Saved data entries:
(** The buffer holds the last operation on each key. *)
Lemma runOps_buffer now r ops key :
  match last (filter (fun op => opKey op = key) ops) with
  | Some op => exists te, bufferedWrite (foldl (runOp now) (beginTx false r) ops) key = Some te /\
      (if te_deleted te then Fail ErrKeyNotFound else Ok (te_value te)) = opResult op
  | None => bufferedWrite (foldl (runOp now) (beginTx false r) ops) key = None
  end.
Proof.
  induction ops as [|op ops IH] using rev_ind; [done|].
  destruct (runOps_open now ops (beginTx false r) eq_refl eq_refl) as (Hc1 & Hr1 & _).
  rewrite foldl_snoc, filter_app, filter_cons. set (t1 := foldl _ _ ops) in *.
  destruct (runOp_open now t1 op Hc1 Hr1) as (_ & Hr2 & _ & _ & te & Hw & Hres).
  unfold bufferedWrite in *. rewrite Hr2, Hw. rewrite Hr1 in IH. simpl. case_decide as Hk.
  - rewrite filter_nil, last_snoc, <- Hk, lookup_insert_eq. eauto.
  - rewrite filter_nil, app_nil_r, lookup_insert_ne by done. by destruct (tx_writes t1).
Qed.

(** Read your own writes.  After any sequence of buffered [Set], [SetEx]
    and [Delete] calls in an update transaction, [Get] answers from the last
    call on that key without touching the database or the read set; a key the
    transaction has not written is read at the snapshot timestamp and joins
    the read set. *)
Theorem Tx_Get_own_writes db now r ops key :
  let tx := foldl (runOp now) (beginTx false r) ops in
  Tx_Get db tx key =
    match last (filter (fun op => opKey op = key) ops) with
    | Some op => (opResult op, tx)
    | None => (db key r, mkTx false false r (tx_writes tx) {[key]})
    end.
Proof.
  intros tx. destruct (runOps_open now ops (beginTx false r) eq_refl eq_refl) as (Hc & Hr & Ht & Hs).
  pose proof (runOps_buffer now r ops key) as Hb. fold tx in Hc, Hr, Ht, Hs, Hb.
  unfold Tx_Get. rewrite Hc. destruct (last _) as [op|].
  - destruct Hb as (te & -> & <-). by destruct (te_deleted te).
  - rewrite Hb, Hr, Ht, Hs. simpl. by rewrite union_empty_r_L.
Qed.

(** ** Releasing the snapshot *)

Section release.
Context (xxhash : bytes -> Z) (submit : list Entry -> Z -> Oracle -> option err * Oracle).

(** The write pipeline keeps the oracle consistent and opens no snapshot. *)
Hypothesis submit_inv : forall es ts o lv log, oracle_inv o lv log ->
  exists log', oracle_inv (submit es ts o).2 lv log'.

(** The caller's function uses the handle it was given. *)
Definition fn_ok (fn : Tx -> option err * Tx) : Prop :=
  forall tx, tx_closed tx = false ->
    tx_closed (fn tx).2 = false /\ tx_readTs (fn tx).2 = tx_readTs tx /\
    tx_readOnly (fn tx).2 = tx_readOnly tx.

Lemma Tx_commit_release tx o r lv log :
  oracle_inv o (r :: lv) log -> nextTs o + 1 < max_u64 ->
  tx_closed tx = false -> tx_readOnly tx = false -> tx_readTs tx = r ->
  tx_closed (Tx_commit xxhash submit tx o).1.2 = true /\
  exists log', oracle_inv (Tx_commit xxhash submit tx o).2 lv log'.
Proof.
  intros Ho Hn Hc Hro <-. unfold Tx_commit, commitCheck. rewrite Hc, Hro. simpl.
  destruct (bool_decide _); [split; [done|]; exists log; by apply (Oracle_Done_inv _ [])|].
  unfold CheckAndCommit.
  edestruct (checkAndCommitInternal_spec o _ _ (tx_readTs tx) (fingerprints xxhash (tx_readSet tx))
    (fingerprints xxhash (dom (default ∅ (tx_writes tx)))) Ho) as [[_ ->]|(_ & o1 & -> & Ho1 & _)];
    [by left|done|split; [done|]; exists log; by apply (Oracle_Done_inv _ [])|].
  apply (ReserveVersion_inv _ _ _ (nextTs o + 1)) in Ho1; [|done].
  destruct (submit_inv (batchEntries (default ∅ (tx_writes tx)) (nextTs o + 1)) (nextTs o + 1) _ _ _ Ho1)
    as [log2 Ho2].
  destruct (submit _ _ _) as [res o2]. simpl in *. split; [done|]. unfold commitFinish.
  destruct res as [e|]; eexists; apply (Oracle_Done_inv _ []);
    [by apply Oracle_AbortCommit_inv|done].
Qed.

(** [Update] and [View] release exactly the snapshot they opened: whatever
    the caller's function returns and whatever the commit does (empty write
    set, conflict, write failure, success), the watermark afterwards tracks
    the same read timestamps as before, so the minimum read timestamp is
    neither held back for ever nor raised over another reader. *)
Theorem Update_View_release fn o lv log :
  oracle_inv o lv log -> nextTs o + 1 < max_u64 -> fn_ok fn ->
  tracks (watermark (Update xxhash submit fn o).2) lv /\ tracks (watermark (View fn o).2) lv.
Proof.
  intros Ho Hn Hfn. destruct (NewReadTs_inv _ _ _ Ho) as [_ Ho1].
  assert (forall tx, tx_closed tx = false -> tx_readTs tx = (NewReadTs o).1 ->
    oracle_inv (Tx_rollback tx (NewReadTs o).2).2 lv log) as Hrb.
  { intros tx Hc Hr. unfold Tx_rollback. rewrite Hc, Hr. by apply (Oracle_Done_inv _ []). }
  split.
  - unfold Update. destruct (NewReadTs o) as [r o1] eqn:Er. simpl in *.
    assert (nextTs o1 = nextTs o) as Hn1 by (unfold NewReadTs in Er; by injection Er as _ <-).
    destruct (Hfn (beginTx false r) eq_refl) as (Hc & Ht & Hro).
    destruct (fn (beginTx false r)) as [[e|] tx]; simpl in *; [by apply Hrb|].
    destruct (Tx_commit_release tx o1 r lv log Ho1) as [Hcl [log' Ho2]]; try done; [lia|].
    destruct (Tx_commit xxhash submit tx o1) as [[res tx'] o2]. simpl in *.
    rewrite Hcl. apply Ho2.
  - unfold View. destruct (NewReadTs o) as [r o1]. simpl in *.
    destruct (Hfn (beginTx true r) eq_refl) as (Hc & Ht & Hro).
    destruct (fn (beginTx true r)) as [res tx]. simpl in *. by apply Hrb.
Qed.
End release.

(** A writer that always succeeds. *)
Lemma Update_View_release_witness :
  let submit := fun (_ : list Entry) (ts : Z) (o : Oracle) => (@None err, MarkApplied o ts) in
  let fn := fun tx => Tx_Set 0 tx [97] [1] in
  tracks (watermark (Update be_decode submit fn newOracle).2) [] /\
  tracks (watermark (View fn newOracle).2) [].
Proof.
  intros submit fn. apply (Update_View_release be_decode submit) with (log := []).
  - intros es ts o lv log Ho. exists log. by apply MarkApplied_inv.
  - apply newOracle_inv.
  - reflexivity.
  - intros tx Hc. unfold fn, Tx_Set, Tx_SetEx. rewrite Hc. by destruct (tx_readOnly tx) eqn:E.
Defined.

(** [NewTransactionAt] does not register its read timestamp, but finishing
    the transaction releases one: another reader at the same timestamp loses
    its registration and the watermark passes it. *)
Example NewTransactionAt_steals :
  let o1 := (NewReadTs (Bump newOracle 5)).2 in
  let o2 := (Tx_rollback (NewTransactionAt 5 true) o1).2 in
  let o3 := Bump o2 9 in
  Oracle_MinReadTs (Bump o1 9) = 5 /\ Oracle_MinReadTs o3 = 9.
Proof. by vm_compute. Qed.

(** ** The system: transactions and the write pipeline, interleaved

    The store is the list of applied entries; [snapshot_get] is its read
    contract.  A transaction that passed the check is [Waiting] until the
    writer either applies its batch and marks the timestamp applied, or gives
    up (marking it applied as [dispatch] does on every path) and lets the
    committer abort. *)

Inductive phase :=
  | Running
  | Waiting (ts : Z)
  | Applied (ts : Z)
  | Marked (ts : Z)
  | Failed (ts : Z).

(** An open transaction with the versions its reads returned. *)
Record txState := mkTxState {
  ts_tx : Tx;
  ts_obs : list (bytes * option Entry);
  ts_phase : phase
}.

(** A committed transaction, as the theorems talk about it. *)
Record commit := mkCommit {
  c_ts : Z;
  c_readTs : Z;
  c_obs : list (bytes * option Entry);
  c_writes : gmap bytes txEntry
}.

Record sys := mkSys {
  s_orc : Oracle;
  s_txs : list txState;
  s_store : list Entry;
  s_commits : list commit
}.

Definition live (s : sys) : list Z := (fun t => tx_readTs (ts_tx t)) <$> s_txs s.

Definition initSys : sys := mkSys newOracle [] [] [].

Definition not_c_ts (ts : Z) (c : commit) : Prop := c_ts c <> ts.

#[export] Instance not_c_ts_dec ts c : Decision (not_c_ts ts c).
Proof. unfold not_c_ts. apply _. Defined.

(** What [GetByVersion] of such a store answers at a time. *)
Definition storeGet (st : list Entry) (now : Z) (key : bytes) (maxVersion : Z) : result bytes :=
  match interpret now (snapshot_get st key maxVersion) with Found v _ => Ok v | _ => Fail ErrKeyNotFound end.

Section system.
Context (xxhash : bytes -> Z).

Inductive step : sys -> sys -> Prop :=
  | step_begin ro o txs st cs :
      step (mkSys o txs st cs)
           (mkSys (NewReadTs o).2 (mkTxState (beginTx ro (NewReadTs o).1) [] Running :: txs) st cs)
  | step_get_buffered o l1 tx obs l2 st cs key e :
      tx_closed tx = false -> bufferedWrite tx key = Some e ->
      step (mkSys o (l1 ++ mkTxState tx obs Running :: l2) st cs)
           (mkSys o (l1 ++ mkTxState tx obs Running :: l2) st cs)
  | step_get o l1 tx obs l2 st cs key now :
      tx_closed tx = false -> bufferedWrite tx key = None ->
      let e := snapshot_get st key (tx_readTs tx) in
      step (mkSys o (l1 ++ mkTxState tx obs Running :: l2) st cs)
           (mkSys o (l1 ++ mkTxState (Tx_Get (storeGet st now) tx key).2 ((key, e) :: obs) Running :: l2) st cs)
  | step_set o l1 tx obs l2 st cs now key val ttl :
      step (mkSys o (l1 ++ mkTxState tx obs Running :: l2) st cs)
           (mkSys o (l1 ++ mkTxState (Tx_SetEx now tx key val ttl).2 obs Running :: l2) st cs)
  | step_delete o l1 tx obs l2 st cs key :
      step (mkSys o (l1 ++ mkTxState tx obs Running :: l2) st cs)
           (mkSys o (l1 ++ mkTxState (Tx_Delete tx key).2 obs Running :: l2) st cs)
  | step_rollback o l1 tx obs l2 st cs :
      tx_closed tx = false ->
      step (mkSys o (l1 ++ mkTxState tx obs Running :: l2) st cs)
           (mkSys (Tx_rollback tx o).2 (l1 ++ l2) st cs)
  | step_commit_return o l1 tx obs l2 st cs res tx' o' :
      tx_readOnly tx = false -> tx_closed tx = false -> nextTs o + 1 < max_u64 ->
      commitCheck xxhash tx o = CommitReturn res tx' o' ->
      step (mkSys o (l1 ++ mkTxState tx obs Running :: l2) st cs)
           (mkSys o' (l1 ++ l2) st cs)
  | step_commit_enqueue o l1 tx obs l2 st cs ts tx' o' :
      nextTs o + 1 < max_u64 ->
      commitCheck xxhash tx o = CommitEnqueue ts tx' o' ->
      step (mkSys o (l1 ++ mkTxState tx obs Running :: l2) st cs)
           (mkSys o' (l1 ++ mkTxState tx' obs (Waiting ts) :: l2) st
              (cs ++ [mkCommit ts (tx_readTs tx) obs (default ∅ (tx_writes tx))]))
  | step_apply o l1 tx obs ts l2 st cs :
      step (mkSys o (l1 ++ mkTxState tx obs (Waiting ts) :: l2) st cs)
           (mkSys o (l1 ++ mkTxState tx obs (Applied ts) :: l2)
              (st ++ batchEntries (default ∅ (tx_writes tx)) ts) cs)
  | step_mark o l1 tx obs ts l2 st cs :
      step (mkSys o (l1 ++ mkTxState tx obs (Applied ts) :: l2) st cs)
           (mkSys (MarkApplied o ts) (l1 ++ mkTxState tx obs (Marked ts) :: l2) st cs)
  | step_fail o l1 tx obs ts l2 st cs :
      step (mkSys o (l1 ++ mkTxState tx obs (Waiting ts) :: l2) st cs)
           (mkSys (MarkApplied o ts) (l1 ++ mkTxState tx obs (Failed ts) :: l2) st
              (filter (not_c_ts ts) cs))
  | step_finish o l1 tx obs ts l2 st cs :
      step (mkSys o (l1 ++ mkTxState tx obs (Marked ts) :: l2) st cs)
           (mkSys (commitFinish tx ts None o) (l1 ++ l2) st cs)
  | step_finish_err o l1 tx obs ts l2 st cs e :
      step (mkSys o (l1 ++ mkTxState tx obs (Failed ts) :: l2) st cs)
           (mkSys (commitFinish tx ts (Some e) o) (l1 ++ l2) st cs)
  | step_begin_read o txs st cs :
      step (mkSys o txs st cs) (mkSys (BeginRead o).2 txs st cs)
  | step_done_read o txs st cs ts :
      step (mkSys o txs st cs) (mkSys (DoneRead o ts) txs st cs).

Inductive reachable : sys -> Prop :=
  | reach_init : reachable initSys
  | reach_step s s' : reachable s -> step s s' -> reachable s'.
End system.

(** The state that running [cs] one after the other leaves. *)
Definition commitMap (c : commit) : gmap bytes Entry :=
  map_imap (fun k te => Some (mkEntry k (te_value te) (te_deleted te) (te_expiresAt te) (c_ts c)))
    (c_writes c).

Definition replay (cs : list commit) : gmap bytes Entry :=
  foldl (fun m c => commitMap c ∪ m) ∅ cs.

(** All entries of a list of commits. *)
Definition allEntries (cs : list commit) : list Entry :=
  cs ≫= (fun c => batchEntries (c_writes c) (c_ts c)).

(** ** Entries of commits *)

Lemma elem_of_batchEntries w ts e :
  e ∈ batchEntries w ts <->
  exists te, w !! Key e = Some te /\ e = mkEntry (Key e) (te_value te) (te_deleted te) (te_expiresAt te) ts.
Proof.
  unfold batchEntries. rewrite list_elem_of_fmap. split.
  - intros ([k te] & -> & Hk). apply elem_of_map_to_list in Hk. simpl. eauto.
  - intros (te & Hk & He). exists (Key e, te). split; [done|]. by apply elem_of_map_to_list.
Qed.

Lemma batchEntries_version w ts e : e ∈ batchEntries w ts -> Version e = ts.
Proof. intros (te & _ & ->)%elem_of_batchEntries. done. Qed.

## WORK ORDER
The required output is every line above from the one with "Context (xxhash : bytes -> Z) (submit" down to the one with "the same read", restated word for word, ends included.

## ANSWER TO THIS TASK
Context (xxhash : bytes -> Z) (submit : list Entry -> Z -> Oracle -> option err * Oracle).

(** The write pipeline keeps the oracle consistent and opens no snapshot. *)
Hypothesis submit_inv : forall es ts o lv log, oracle_inv o lv log ->
  exists log', oracle_inv (submit es ts o).2 lv log'.

(** The caller's function uses the handle it was given. *)
Definition fn_ok (fn : Tx -> option err * Tx) : Prop :=
  forall tx, tx_closed tx = false ->
    tx_closed (fn tx).2 = false /\ tx_readTs (fn tx).2 = tx_readTs tx /\
    tx_readOnly (fn tx).2 = tx_readOnly tx.

Lemma Tx_commit_release tx o r lv log :
  oracle_inv o (r :: lv) log -> nextTs o + 1 < max_u64 ->
  tx_closed tx = false -> tx_readOnly tx = false -> tx_readTs tx = r ->
  tx_closed (Tx_commit xxhash submit tx o).1.2 = true /\
  exists log', oracle_inv (Tx_commit xxhash submit tx o).2 lv log'.
Proof.
  intros Ho Hn Hc Hro <-. unfold Tx_commit, commitCheck. rewrite Hc, Hro. simpl.
  destruct (bool_decide _); [split; [done|]; exists log; by apply (Oracle_Done_inv _ [])|].
  unfold CheckAndCommit.
  edestruct (checkAndCommitInternal_spec o _ _ (tx_readTs tx) (fingerprints xxhash (tx_readSet tx))
    (fingerprints xxhash (dom (default ∅ (tx_writes tx)))) Ho) as [[_ ->]|(_ & o1 & -> & Ho1 & _)];
    [by left|done|split; [done|]; exists log; by apply (Oracle_Done_inv _ [])|].
  apply (ReserveVersion_inv _ _ _ (nextTs o + 1)) in Ho1; [|done].
  destruct (submit_inv (batchEntries (default ∅ (tx_writes tx)) (nextTs o + 1)) (nextTs o + 1) _ _ _ Ho1)
    as [log2 Ho2].
  destruct (submit _ _ _) as [res o2]. simpl in *. split; [done|]. unfold commitFinish.
  destruct res as [e|]; eexists; apply (Oracle_Done_inv _ []);
    [by apply Oracle_AbortCommit_inv|done].
Qed.

(** [Update] and [View] release exactly the snapshot they opened: whatever
    the caller's function returns and whatever the commit does (empty write
    set, conflict, write failure, success), the watermark afterwards tracks
    the same read timestamps as before, so the minimum read timestamp is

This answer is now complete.